• _Work to be completed_: Retype each line of the listing below, from the first through the one holding "is_Some (include (fs_scaler a)) ->", with no other lines.

*** Record set ***

(** Property X8. Once the dimensions are congruent and the window is set, a
    method
    name missing from its registry raises a [ValueError] that names it:
    optimal chi first, then kphio, then Arrhenius. *)
Theorem init_unknown_method a :
  length (datetimes (fs_scaler a)) = len (tc (env a)) ->
  is_Some (include (fs_scaler a)) ->
  (OPTIMAL_CHI_CLASS_REGISTRY pkg !! method_optchi a = None ->
   SubdailyPModel_init pkg a
   = Raise (ValueError
              ("Unknown optimal chi estimation method: " +:+ method_optchi a)))
  /\ (is_Some (OPTIMAL_CHI_CLASS_REGISTRY pkg !! method_optchi a) ->
      QUANTUM_YIELD_CLASS_REGISTRY pkg !! method_kphio a = None ->
      SubdailyPModel_init pkg a
      = Raise (ValueError
                 ("Unknown kphio calculation method: " +:+ method_kphio a)))
  /\ (is_Some (OPTIMAL_CHI_CLASS_REGISTRY pkg !! method_optchi a) ->
      is_Some (QUANTUM_YIELD_CLASS_REGISTRY pkg !! method_kphio a) ->
      ARRHENIUS_METHOD_REGISTRY pkg !! method_arrhenius a = None ->
      SubdailyPModel_init pkg a
      = Raise (ValueError
                 ("Unknown Arrhenius scaling method: "
                    +:+ method_arrhenius a))).
Proof.
  intros Hcongruent Hwindow.
  apply Nat.eqb_eq in Hcongruent.
  assert (Hstart : forall e,
    (if not_in (method_optchi a) (OPTIMAL_CHI_CLASS_REGISTRY pkg)
     then Raise (ValueError
                   ("Unknown optimal chi estimation method: "
                      +:+ method_optchi a))
     else if not_in (method_kphio a) (QUANTUM_YIELD_CLASS_REGISTRY pkg)
     then Raise (ValueError
                   ("Unknown kphio calculation method: " +:+ method_kphio a))
     else if not_in (method_arrhenius a) (ARRHENIUS_METHOD_REGISTRY pkg)
     then Raise (ValueError
                   ("Unknown Arrhenius scaling method: "
                      +:+ method_arrhenius a))
     else Ok ()) = Raise e ->
    SubdailyPModel_init pkg a = Raise e).
  { intros e He. apply init_validate. unfold validate.
    rewrite Hcongruent. cbn [negb].
    by rewrite bool_decide_eq_true_2. }
  split; [|split].
  - intros Hnone. apply Hstart.
    by rewrite (proj2 (not_in_true _ _) Hnone).
  - intros [c Hc] Hnone. apply Hstart. unfold not_in at 1. rewrite Hc.
    by rewrite (proj2 (not_in_true _ _) Hnone).
  - intros [c Hc] [q Hq] Hnone. apply Hstart.
    unfold not_in at 1. rewrite Hc. unfold not_in at 1. rewrite Hq.
    by rewrite (proj2 (not_in_true _ _) Hnone).
Qed.

Lemma elem_of_snoc (name v : string) (vars : list string) :
  name ∈ vars ++ [v] <-> name ∈ vars \/ name = v.
Proof. by rewrite elem_of_app, list_elem_of_singleton. Qed.

Lemma daily_environment_lookup a (vars : list string) d :
  daily_environment_of a vars = Ok d ->
  forall name m,
    d !! name = Some m
    <-> name ∈ vars
        /\ exists env_var,
             env_getattr (env a) name = Some env_var
             /\ get_daily_means (fs_scaler a) env_var (allow_partial_data a)
                = Ok m.
Proof.
  unfold daily_environment_of. revert d.
  induction vars as [|v vars IH] using rev_ind; intros d Hd name m.
  - injection Hd as <-. rewrite lookup_empty. split; [done|].
    intros [Hin _]. by apply elem_of_nil in Hin.
  - rewrite foldl_app in Hd. cbn [foldl] in Hd.
    apply bind_Ok in Hd as (d0 & Hd0 & Hd).
    specialize (IH d0 Hd0). rewrite elem_of_snoc.
    destruct (env_getattr (env a) v) as [env_var|] eqn:Hv.
    + apply bind_Ok in Hd as (mv & Hmv & Hd). injection Hd as <-.
      destruct (decide (name = v)) as [->|Hne].
      * rewrite lookup_insert_eq. split.
        -- intros [= <-]. split; [by right|]. by exists env_var.
        -- intros (_ & env_var' & Hv' & Hm'). rewrite Hv in Hv'.
           injection Hv' as <-. rewrite Hmv in Hm'. by injection Hm' as <-.
      * rewrite lookup_insert_ne by done. rewrite IH. split.
        -- intros [Hin Hrest]. split; [by left|done].
        -- intros [[Hin|Heq] Hrest]; [done|by subst].
    + injection Hd as <-. rewrite IH. split.
      * intros [Hin Hrest]. split; [by left|done].
      * intros [[Hin|Heq] Hrest]; [done|]. subst name.
        destruct Hrest as (env_var & Hv' & _). by rewrite Hv in Hv'.
Qed.

Lemma daily_environment_complete a (vars : list string) d :
  daily_environment_of a vars = Ok d ->
  forall name env_var,
    name ∈ vars -> env_getattr (env a) name = Some env_var ->
    exists m,
      get_daily_means (fs_scaler a) env_var (allow_partial_data a) = Ok m.
Proof.
  unfold daily_environment_of. revert d.
  induction vars as [|v vars IH] using rev_ind; intros d Hd name env_var Hin
    Hvar.
  - by apply elem_of_nil in Hin.
  - rewrite foldl_app in Hd. cbn [foldl] in Hd.
    apply bind_Ok in Hd as (d0 & Hd0 & Hd).
    apply elem_of_snoc in Hin as [Hin | ->]; [by eapply IH|].
    rewrite Hvar in Hd. apply bind_Ok in Hd as (m & Hm & _). by exists m.
Qed.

*** End of Record set ***

• _Answer below_:
(** Property X8. Once the dimensions are congruent and the window is set, a
    method
    name missing from its registry raises a [ValueError] that names it:
    optimal chi first, then kphio, then Arrhenius. *)
Theorem init_unknown_method a :
  length (datetimes (fs_scaler a)) = len (tc (env a)) ->
  is_Some (include (fs_scaler a)) ->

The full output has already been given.